Si je souhaitais faire dans la provocation – ce qui est contraire à mes principes – je citerais sans plus de précautions le Général De Gaulle qui, en Juillet 1962, déclarait à Alain Peyrefitte : « Le malheur, c’est que les Africains ne s’aiment pas entre eux ». Cela permettrait d’expliquer en partie les divisions qui minent le continent, à l’origine de tant de tragédies. Mais citer De Gaulle ainsi, c’est prêter le flanc à des accusations pas très sympathiques. Aussi vais-je immédiatement faire référence à Joseph Tchundjang Pouemi, économiste Camerounais, disciple de Maurice Allais, dont j’ai eu l’occasion de parler à plusieurs reprises sur ce blog. Je reproduis ici une longue citation que j’ai déjà publiée mais qui me parait toujours aussi essentielle, trente ans après avoir été écrite :

« De l’Afrique, l’Histoire retiendra qu’après avoir été vidée de sa population la plus saine pour développer le Nouveau Monde, elle a fait l’objet d’un partage à Berlin et que le pacte colonial qui la livrait en morceaux au monde « civilisé » l’a meurtrie politiquement, humiliée moralement et appauvrie économiquement pendant trois quarts de siècle.
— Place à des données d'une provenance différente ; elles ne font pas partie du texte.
(** * twisted.mail.relay: relay policy, queueing acceptor and relayer mixin

    A shallow embedding of [twisted/mail/relay.py].  Python objects are
    records, methods are functions in a small state-and-exception monad,
    the file system is a finite map from paths to contents and file
    objects live in a table indexed by their identity. *)

From Stdlib Require Import ZArith Ascii.
From stdpp Require Import gmap strings list.

Local Open Scope string_scope.
Local Open Scope list_scope.

(** ** Python values *)

(** The values that flow through the module: [str] objects, lists, file
    objects (by identity in the table of open files) and [None]. *)
#[warnings="-register-all"]
Inductive PyObj : Type :=
  | PyNone
  | PyStr (s : string)
  | PyList (items : list PyObj)
  | PyFile (fd : nat).

(** ** Addresses, protocols and users *)

(** Modelled from the spec: the peer address types of
    [twisted.internet.address].  A [UNIXAddress] is a local inter-process
    address and carries no [host]; the two routed kinds carry one. *)
Inductive NetAddress : Type :=
  | UNIXAddress (name : string)
  | IPv4Address (type : string) (host : string) (port : Z)
  | IPv6Address (type : string) (host : string) (port : Z).

Definition isinstance_UNIXAddress (peer : NetAddress) : bool :=
  match peer with
  | UNIXAddress _ => true
  | _ => false
  end.

(** Modelled from the spec: the connection context of a user, a protocol
    whose transport reports the address of its peer. *)
Record Transport := { getPeer : NetAddress }.
Record Protocol := { transport : Transport }.

(** Modelled from the spec: an [smtp.Address], of which this module only
    ever takes [str(address)], the full address string. *)
Record MailAddress := { str : string }.

(** Modelled from the spec: an [smtp.User], the candidate carrying the
    sender [orig], the recipient [dest] and the connection context. *)
Record User := {
  dest : MailAddress;
  orig : MailAddress;
  protocol : Protocol
}.

(** ** Exceptions *)

(** [smtp.SMTPBadRcpt], which carries the rejected user, and the
    built-in exceptions the module can run into. *)
Inductive Exn : Type :=
  | SMTPBadRcpt (user : User)
  | IOError (path : string)
  | OSError (path : string)
  | IndexError
  | TypeError
  | AttributeError
  | ValueError
  | UnpicklingError.

(** [IOError] and [OSError] are the two storage failures of Python 2
    ([EnvironmentError]). *)
Definition StorageFailure (e : Exn) : bool :=
  match e with
  | IOError _ | OSError _ => true
  | _ => false
  end.

(** ** The state-and-exception monad *)

Inductive Outcome (A : Type) : Type :=
  | Ok (a : A)
  | Raise (e : Exn).
Arguments Ok {A} a.
Arguments Raise {A} e.

Definition M (St A : Type) : Type := St → Outcome A * St.

Definition ret {St A} (a : A) : M St A := λ s, (Ok a, s).
Definition raise {St A} (e : Exn) : M St A := λ s, (Raise e, s).
Definition bind {St A B} (c : M St A) (k : A → M St B) : M St B :=
  λ s, match c s with
       | (Ok a, s') => k a s'
       | (Raise e, s') => (Raise e, s')
       end.
Definition gets {St A} (f : St → A) : M St A := λ s, (Ok (f s), s).
Definition modify {St} (f : St → St) : M St unit := λ s, (Ok tt, f s).

#[export] Instance M_ret {St} : MRet (M St) := λ A, @ret St A.
#[export] Instance M_bind {St} : MBind (M St) := λ A B k c, bind c k.

(** [try: body finally: cleanup].  The cleanup runs on both exits of the
    body; an exception of the cleanup replaces the body's outcome. *)
Definition try_finally {St A} (body : M St A) (cleanup : M St unit) : M St A :=
  λ s, match body s with
       | (r, s') =>
           match cleanup s' with
           | (Ok _, s'') => (r, s'')
           | (Raise e, s'') => (Raise e, s'')
           end
       end.

(** [for x in xs: body x]. *)
Fixpoint for_ {St A} (xs : list A) (body : A → M St unit) : M St unit :=
  match xs with
  | [] => ret tt
  | x :: xs' => bind (body x) (λ _, for_ xs' body)
  end.

(** Running a computation on a component of a larger state. *)
Definition zoom {St T A} (get : St → T) (set : T → St → St)
    (c : M T A) : M St A :=
  λ s, match c (get s) with
       | (r, t) => (r, set t s)
       end.

(** ** Python indexing and [list.append] *)

Definition getitem (v : PyObj) (i : nat) : Outcome PyObj :=
  match v with
  | PyList items =>
      match items !! i with
      | Some x => Ok x
      | None => Raise IndexError
      end
  | PyStr s =>
      match String.get i s with
      | Some c => Ok (PyStr (String c EmptyString))
      | None => Raise IndexError
      end
  | _ => Raise TypeError
  end.

Definition append (v x : PyObj) : Outcome PyObj :=
  match v with
  | PyList items => Ok (PyList (items ++ [x]))
  | _ => Raise AttributeError
  end.

Definition lift {St A} (r : Outcome A) : M St A := λ s, (r, s).

(** ** The world: files, file objects, free space and the log *)

Inductive Mode := ReadMode | WriteMode.

Record Handle := {
  h_path : string;
  h_mode : Mode;
  h_closed : bool
}.

Inductive LogEvent :=
  | Queueing (orig_repr dest_repr : string).

Record World := {
  files : gmap string string;
  handles : list Handle;
  free_space : nat;
  events : list LogEvent
}.

Definition set_files (f : gmap string string → gmap string string) (w : World) : World :=
  {| files := f (files w); handles := handles w;
     free_space := free_space w; events := events w |}.
Definition set_handles (f : list Handle → list Handle) (w : World) : World :=
  {| files := files w; handles := f (handles w);
     free_space := free_space w; events := events w |}.
Definition set_free_space (f : nat → nat) (w : World) : World :=
  {| files := files w; handles := handles w;
     free_space := f (free_space w); events := events w |}.
Definition set_events (f : list LogEvent → list LogEvent) (w : World) : World :=
  {| files := files w; handles := handles w;
     free_space := free_space w; events := f (events w) |}.

Definition new_handle (path : string) (mode : Mode) : M World nat :=
  λ w, (Ok (length (handles w)),
        set_handles (λ hs, hs ++ [{| h_path := path; h_mode := mode; h_closed := false |}]) w).

(** [open(path)]: reading a file that is not there is an [IOError]. *)
Definition open (path : string) : M World nat :=
  λ w, match files w !! path with
       | Some _ => new_handle path ReadMode w
       | None => (Raise (IOError path), w)
       end.
(** * neuropredict: the repeated-holdout cross-validation workflow

    A shallow embedding of [neuropredict/base.py] (class [BaseWorkflow]) and
    the properties of its specification.

    The workflow object is a Python object: its attribute dictionary is a
    finite map from attribute names to Python values, and every method is a
    computation in a state-and-exception monad over the attribute dictionary,
    the file system, the state of the [random] module and a log of the calls
    made to collaborators (dataset collection, pipeline factory, optimiser).
    Floating-point values are IEEE 754 binary64, computed with the
    specification of Corelib ([SpecFloat]). Console output is not modelled. *)

From Stdlib Require Import ZArith String Ascii List Lia.
From Stdlib Require Import Floats.SpecFloat.
From stdpp Require Import base option list gmap strings fin_maps sets.

Local Open Scope string_scope.
Local Open Scope Z_scope.

(** ** Python values *)

Module Py.

(** *** binary64 *)

Definition float64 : Type := spec_float.

Definition prec : Z := 53.
Definition emax : Z := 1024.

Definition fmul : float64 -> float64 -> float64 := SFmul prec emax.
Definition fdiv : float64 -> float64 -> float64 := SFdiv prec emax.
Definition fle : float64 -> float64 -> bool := SFleb.
Definition flt : float64 -> float64 -> bool := SFltb.

(** [float(n)] for a Python [int]: the nearest binary64, ties to even. *)
Definition float_of_int (n : Z) : float64 := binary_normalize prec emax n 0 false.

Definition nan : float64 := S754_nan.
Definition inf : float64 := S754_infinity false.
Definition fzero : float64 := S754_zero false.
Definition fone : float64 := float_of_int 1.

(** The literal [a/b] of the source text, e.g. [0.01] is [decimal 1 100]:
    the division of two exactly represented integers is correctly rounded,
    which is how a decimal literal is read. *)
Definition decimal (a b : Z) : float64 := fdiv (float_of_int a) (float_of_int b).

(** The integer part of [±m·2^e], rounded toward zero and toward minus
    infinity. *)
Definition mantissa_shift (m : positive) (e : Z) : Z * Z :=
  (* quotient and remainder of m·2^e by 1 *)
  if 0 <=? e then (Z.shiftl (Zpos m) e, 0)
  else (Z.shiftr (Zpos m) (- e), Z.land (Zpos m) (Z.ones (- e))).

Definition trunc_Z (x : float64) : option Z :=
  match x with
  | S754_zero _ => Some 0
  | S754_finite s m e =>
      let q := fst (mantissa_shift m e) in Some (if s then - q else q)
  | S754_infinity _ | S754_nan => None
  end.

Definition floor_Z (x : float64) : option Z :=
  match x with
  | S754_zero _ => Some 0
  | S754_finite s m e =>
      let '(q, r) := mantissa_shift m e in
      Some (if s then (if r =? 0 then - q else - q - 1) else q)
  | S754_infinity _ | S754_nan => None
  end.

(** *** numpy scalars *)

(** [np.floor]: the largest integral binary64 not above the argument; zeros,
    infinities and NaN are returned unchanged. *)
Definition np_floor (x : float64) : float64 :=
  match x with
  | S754_finite s m e =>
      if 0 <=? e then x
      else match floor_Z x with
           | Some q => binary_normalize prec emax q 0 s
           | None => x
           end
  | _ => x
  end.

Definition INT64_MIN : Z := - 2 ^ 63.
Definition INT64_MAX : Z := 2 ^ 63 - 1.

(** [np.int64(x)] for a binary64 [x]: the C conversion, which truncates.
    NaN, the infinities and values outside the range of int64 give the
    "integer indefinite" value of the x86-64 conversion instruction. *)
Definition np_int64 (x : float64) : Z :=
  match trunc_Z x with
  | Some q => if (INT64_MIN <=? q) && (q <=? INT64_MAX) then q else INT64_MIN
  | None => INT64_MIN
  end.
Mais que, à cause des divisions internes, le réveil du lion africain qu’appelait l’empereur Haïlé Sélassié à la naissance de l’Organisation de l’unité africaine n’a pas eu lieu, et que dans un monde en profonde mutation, où les pays les plus puissants se regroupent pour élargir leurs marchés et produire à grande échelle, l’Afrique se désagrège à la cadence des égoïsmes de micro-Etats dont aucun, pas même le Nigeria, ne peut valablement affronter la compétition économique internationale. L’histoire retiendra que de l’Ethiopie à l’Afrique du sud en passant par le Zimbabwe, vingt ans après la libération d’une fraction importante de sa terre, l’Africain de 1980 est encore, au mieux, étranger chez lui. L’histoire retiendra que ceux de ses fils qui ont tenté de la faire respecter ont péri l’un après l’autre par des mains africaines, sans avoir le temps de la servir. L’histoire retiendra aussi que, pour ainsi l’asservir, l’instrument à varié dans le temps : le colon aventurier, le missionnaire, le militaire, l’administrateur, le mercenaire, le coopérant technique, l’expert en développement. Elle devrait retenir qu’un seul instrument, plus puissant, n’a pas changé de nom : la monnaie. »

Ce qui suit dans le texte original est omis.